Batch normalisation (BM) was proposed in a paper [S. Ioffe & C. Szegedy, 2015] published in February. Their method is applied to mini-batch gradient descent. The paper considers a problem when updating parameters of the neural net changes activation distributions of the neurons. As a result, it slows the training of the net. The solution they propose is to normalize each mini-batch.
Normalisation in neural networks was investigated before in [S. Wiesler & H. Ney, 2011] and [LeCun et al., 2012], where networks layers were normalized. However, new method uses optimizations for higher performance and parallelization. First optimization is independent normalization of the weights in a layer rather than normalizing them together. Even with the weights not decorrelated the convergence of the objective function is supposed to be accelerated. The second optimization is estimating the mean and variance per activation rather than the whole training set.

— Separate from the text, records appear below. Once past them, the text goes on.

(** A loop that completes never gives the table an own property
    [__proto__]: when the round for that key comes, the table still is a
    plain object, and the assignment goes to the setter it inherits. *)
Lemma table_loop_proto (ks : list string) (h h' : heap) (p : option loc)
    (ps : list (string * property)) (evs : list event) :
  hb `prefix_of` h → h !! table = Some (Obj p ps None) →
  Forall (λ kp, ∃ x e, kp.2 = Data x e) ps → "__proto__" ∉ own_keys ps →
  p = Some Object_prototype ∨ "__proto__" ∉ filter (λ k, is_Some (own k (props m))) ks →
  NoDup (filter (λ k, is_Some (own k (props m))) ks) →
  for_each ks (table_entry C name field key more schema table) h = (Normal (), h', evs) →
  ∃ p' ps', h' !! table = Some (Obj p' ps' None) ∧ "__proto__" ∉ own_keys ps'.
Proof using C_allocates_only schema_field mapping_view mapping_chain table_above
  realm_below.
  revert h p ps evs. induction ks as [|k ks IH]; intros h p ps evs Hpre Ho Hdata Hno Hp Hnd.
  - intros [= <- <-]. by exists p, ps.
  - simpl for_each.
    intros (a & h1 & es & es' & H1 & H2 & ->)%bind_Normal_inv. destruct a.
    apply (table_entry_cases C name field key more schema mapping m table hb
             schema_field mapping_view mapping_chain k h h1 _ es Hpre) in H1
      as [(Hnone & _ & -> & ->)|[(e & [=] & _)|(Hown & d & rc & hc & Hd & HC & Hrc)]].
    + rewrite filter_cons_False in Hnd, Hp by (rewrite Hnone; by apply is_Some_None).
      by apply (IH h p ps es').
    + rewrite filter_cons_True in Hnd, Hp by done.
      apply NoDup_cons in Hnd as [Hk Hnd].
      destruct rc as [li|e]; [| by destruct Hrc as ([=] & _)].
      destruct Hrc as (es0 & HP & ->).
      pose proof (C_allocates_only _ _ _ _ HC) as Hhc.
      assert (hb `prefix_of` hc) as Hpre_c
        by (etrans; [| exact Hhc]; by apply prefix_app_r).
      assert (hc !! table = Some (Obj p ps None)) as Ho_c.
      { eapply prefix_lookup_Some; [| exact Hhc]. by apply lookup_app_l_Some. }
      pose proof (Put_prefix hb _ _ _ _ _ _ _ HP Hpre_c table_above) as Hpre1.
      pose proof (lookup_lt_Some _ _ _ Ho_c) as Hlt.
      destruct (decide (k = "__proto__")) as [->|Hne].
      * destruct Hp as [->|Hp]; [| exfalso; apply Hp; by left].
        unfold Put in HP. rewrite Ho_c in HP.
        rewrite (chain_plain_object hc table _ (transitivity realm_below Hpre_c) Ho_c eq_refl)
          in HP.
        simpl lookup_chain in HP. rewrite (proj2 (own_None _ ps) Hno) in HP. simpl in HP.
        apply set_prototype_cases in HP as [->|(o & p' & Ho' & ->)].
        -- refine (IH _ (Some Object_prototype) ps es' _ _ _ _ _ _ H2); auto.
        -- rewrite Ho_c in Ho'. injection Ho' as <-. simpl in *.
           refine (IH _ p' ps es' _ _ _ _ _ _ H2); auto.
           by apply list_lookup_insert_eq.
      * assert ("__proto__" ∉ own_keys (store_own k (VObject li) ps)) as Hno'.
        { rewrite own_keys_store_own. intros [?|?]; [congruence | done]. }
        destruct Hp as [->|Hp].
        -- rewrite (Put_store table k (VObject li) hc _
                      [Obj (Some Object_prototype) ps None; Object_prototype_object] Ho_c)
             in HP.
           2: { apply chain_plain_object; [by etrans | done | done]. }
           2: { simpl lookup_chain. destruct (own k ps) as [q|] eqn:Hq.
                - by destruct (own_data k ps q Hdata Hq) as (x & e & ->).
                - simpl. destruct (decide ("hasOwnProperty" = k)); [done |].
                  by rewrite decide_False by done. }
           injection HP as <- <-. simpl in H2.
           refine (IH _ (Some Object_prototype) (store_own k (VObject li) ps) es'
                     _ _ _ _ _ _ H2); auto.
           ++ by apply list_lookup_insert_eq.
           ++ by apply store_own_data.
        -- assert ("__proto__" ∉ filter (λ k, is_Some (own k (props m))) ks) as Hp'.
           { intros Hin. apply Hp. by right. }
           apply Put_cases in HP as [_ [->|(o & o' & Ho' & -> & _ & Hcall & Hprops)]].
           ++ refine (IH _ p ps es' _ _ _ _ _ _ H2); auto.
           ++ rewrite Ho_c in Ho'. injection Ho' as <-. simpl in *.
              destruct o' as [p' ps' c']. simpl in *. subst c'.
              refine (IH _ p' ps' es' _ _ _ _ _ _ H2); auto.
              ** by apply list_lookup_insert_eq.
              ** destruct Hprops as [->|[_ ->]]; [done | by apply store_own_data].
              ** destruct Hprops as [->|[_ ->]]; done.
Qed.

End Proto_key.

Lemma table_pass_proto (C : constructor) (name field key : string)
    (more : list (string * value)) (schema : value) (table : loc) (hb h h' : heap)
    (mv : value) (evs : list event) :
  allocates_only C → realm `prefix_of` hb → hb `prefix_of` h → length hb ≤ table →
  field_ok hb schema field →
  h !! table = Some (literal []) →
  Get h schema field = Normal mv →
  for_each (for_in_keys h mv) (table_entry C name field key more schema table) h
  = (Normal (), h', evs) →
  ∃ p ps, h' !! table = Some (Obj p ps None) ∧ "__proto__" ∉ own_keys ps.
Proof.
  intros HC Hrealm Hpre Htable [HG|(lm & m & Hm)] Ht Hmv Hrun.
  - rewrite (Get_prefix hb h _ _ _ HG Hpre) in Hmv. injection Hmv as <-.
    injection Hrun as <- <-. exists (Some Object_prototype), []. split; [done |].
    apply not_elem_of_nil.
  - pose proof (mapping_at_prefix _ _ _ _ _ _ Hm Hpre) as (HG' & Hl' & Hc' & _).
    rewrite HG' in Hmv. injection Hmv as <-.
    destruct Hm as (HG & Hl & Hc & Hnd).
    pose proof (for_in_own_keys h (VObject lm) m Hl' Hc') as Hkeys.
    apply (table_loop_proto C name field key more schema (VObject lm) m table hb
             HC HG Hl Hc Htable Hrealm (for_in_keys h (VObject lm)) h h'
             (Some Object_prototype) [] evs); try done.
    + apply not_elem_of_nil.
    + by left.
    + rewrite Hkeys. by apply NoDup_enumerable_keys.
Qed.

Section Proto_identifier.

Variable MetadataEnum : constructor.
Variable MetadataClass : constructor.
Hypothesis MetadataEnum_allocates_only : allocates_only MetadataEnum.
Hypothesis MetadataClass_allocates_only : allocates_only MetadataClass.

(** X11. No table of a Schema ever has the key [__proto__]: for every
    well-formed raw schema, whatever the constructors return, neither the
    enums nor the classes of the constructed Schema have an own property
    [__proto__]. So for every raw schema with an enum or a class of that
    name, the keys of the table differ from the keys of the input
    mapping. *)
Theorem proto_identifier_never_becomes_a_key (schema : value) (h h' : heap) (S : value)
    (evs : list event) :
  realm `prefix_of` h → wf_raw_schema h schema →
  MetadataSchema MetadataEnum MetadataClass schema h = (Normal S, h', evs) →
  ∃ C E,
    Get h' S "enums" = Normal (VObject E)
    ∧ Get h' S "classes" = Normal (VObject C)
    ∧ ("__proto__" ∉ keys_of h' (VObject E))
    ∧ ("__proto__" ∉ keys_of h' (VObject C))
    ∧ ("__proto__" ∈ input_keys h schema "enums" →
       keys_of h' (VObject E) ≠ input_keys h schema "enums")
    ∧ ("__proto__" ∈ input_keys h schema "classes" →
       keys_of h' (VObject C) ≠ input_keys h schema "classes").
Proof using MetadataEnum_allocates_only MetadataClass_allocates_only.
  intros Hrealm Hwf Hrun.
  pose proof (MetadataSchema_prefix MetadataEnum MetadataClass MetadataEnum_allocates_only
                MetadataClass_allocates_only _ _ _ _ _ Hrun) as [Hpre _].
  destruct (MetadataSchema_steps MetadataEnum MetadataClass MetadataEnum_allocates_only
              MetadataClass_allocates_only schema h h' S evs Hrealm Hrun)
    as (l & se & sc & h2 & h4 & es2 & es4 & name & description & copy & -> & -> & -> & Hse
        & H2 & Hhb2 & Hlen2 & Hsc & H4 & Hh24 & Hlen4 & Hkeep & Hthis & Hlen' & _).
  destruct Hwf as (_ & Hfe & Hfc).
  assert (realm `prefix_of` h') as Hrealm' by (by etrans).
  set (this_obj := Obj (Some MetadataSchema_prototype) [] None) in *.
  set (hb := h ++ [this_obj]) in *.
  set (E := Datatypes.S (length h)) in *.
  assert (length hb = E) as Hlen_hb by (unfold hb, E; rewrite length_app; simpl; lia).
  assert (h `prefix_of` hb) as Hhb by (by apply prefix_app_r).
  assert (h `prefix_of` h2) as Hh2 by (by etrans).
  assert (length h ≤ length h2) as Hlenh2 by (by apply prefix_length).
  destruct (table_pass_proto MetadataEnum "MetadataEnum" "enums" "enum" [] (VObject l) E
              h (hb ++ [literal []]) h2 se es2) as (pe & eps & Heps & Hekeys); try done.
  { by apply prefix_app_r. }
  { unfold E. lia. }
  { rewrite <- Hlen_hb. apply lookup_middle. }
  destruct (table_pass_proto MetadataClass "MetadataClass" "classes" "class"
              [("enums", VObject E)] (VObject l) (length h2) h (h2 ++ [literal []]) h4 sc es4)
    as (pc & cps & Hcps & Hckeys); try done.
  { by apply prefix_app_r. }
  { apply lookup_middle. }
  assert (h' !! E = Some (Obj pe eps None)) as HE.
  { rewrite Hkeep by (unfold E; lia). by eapply prefix_lookup_Some. }
  assert (h' !! length h2 = Some (Obj pc cps None)) as HC.
  { rewrite Hkeep by (unfold E in *; lia). done. }
  assert (keys_of h' (VObject E) = own_keys eps) as HkE
    by (unfold keys_of; simpl; by rewrite HE).
  assert (keys_of h' (VObject (length h2)) = own_keys cps) as HkC
    by (unfold keys_of; simpl; by rewrite HC).
  exists (length h2), E. rewrite HkE, HkC. split_and!; try done.
  - eapply (Get_accessor h' _ _ "enums" "_enums" _ true);
      [exact Hrealm' | exact Hthis | reflexivity | unfold accessors; in_list
      | reflexivity | reflexivity].
  - eapply (Get_accessor h' _ _ "classes" "_classes" _ true);
      [exact Hrealm' | exact Hthis | reflexivity | unfold accessors; in_list
      | reflexivity | reflexivity].
  - intros Hin Heq. rewrite <- Heq in Hin. done.
  - intros Hin Heq. rewrite <- Heq in Hin. done.
Qed.

End Proto_identifier.

(** * The further properties at concrete inputs *)

Lemma Cartesian_unit_returns_new : returns_new Cartesian_unit.
Proof. intros args h l h' [= <- <-]. rewrite length_app. simpl. lia. Qed.

Lemma Failing_unit_allocates_only : allocates_only Failing_unit.
Proof. by intros args h r h' [= <- <-]. Qed.

(** X2 at the sample schema. *)
Lemma construction_leaves_the_heap_alone_witness :
  ∃ r h' evs,
    MetadataSchema Enum_unit Class_unit (VObject 4) sample_heap = (r, h', evs)
    ∧ sample_heap `prefix_of` h'
    ∧ Forall (λ ev, sample_heap `prefix_of` ev_heap ev) evs.
Proof.
  eexists _, _, _. split; [run |].
  eapply (construction_leaves_the_heap_alone Enum_unit Class_unit Enum_unit_allocates_only
            Class_unit_allocates_only (VObject 4) sample_heap).
  run.
Defined.

(** X3 at the sample schema with a [MetadataEnum] that throws. *)
Lemma failing_enum_prevents_classes_witness :
  ∃ h' ev,
    MetadataSchema Failing_unit Class_unit (VObject 4) sample_heap
    = (Throw (Thrown (VString "invalid")), h', [ev])
    ∧ ev ∈ [ev] ∧ ev_ctor ev = "MetadataEnum"
    ∧ ev_result ev = Throw (Thrown (VString "invalid"))
    ∧ Throw (A:=value) (Thrown (VString "invalid")) = Throw (Thrown (VString "invalid"))
    ∧ Forall (λ ev', ev_ctor ev' = "MetadataEnum") [ev].
Proof.
  eexists _, _. split; [run |]. split; [by left |]. split; [reflexivity |].
  split; [reflexivity |].
  eapply (failing_enum_prevents_classes Failing_unit Class_unit (VObject 4) sample_heap);
    [run | by left | reflexivity | reflexivity].
Defined.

The authors claim the reduction of training time of up to 14x using their method without precision penalties. Of course, the BM itself cannot be solely responsible for it. The performance gains come also from changing the training paramenters for getting the full advantage of the new method. The most important change was increased learning rate. The authors were able to increase it up to 30(!) times without overfitting and even remove Dropout.
The BM method looks interesting and can greatly reduce the training in Deep Neural Networks.
- Ioffe, Sergey, and Christian Szegedy. “Batch normalization: Accelerating deep network training by reducing internal covariate shift.” arXiv preprint arXiv:1502.03167 (2015).
- LeCun, Yann A., Léon Bottou, Genevieve B. Orr, and Klaus-Robert Müller. “Efficient backprop.” In Neural networks: Tricks of the trade, pp. 9-48. Springer Berlin Heidelberg, 2012.
- Wiesler, Simon, and Hermann Ney. “A convergence analysis of log-linear training.” In Advances in Neural Information Processing Systems, pp. 657-665. 2011.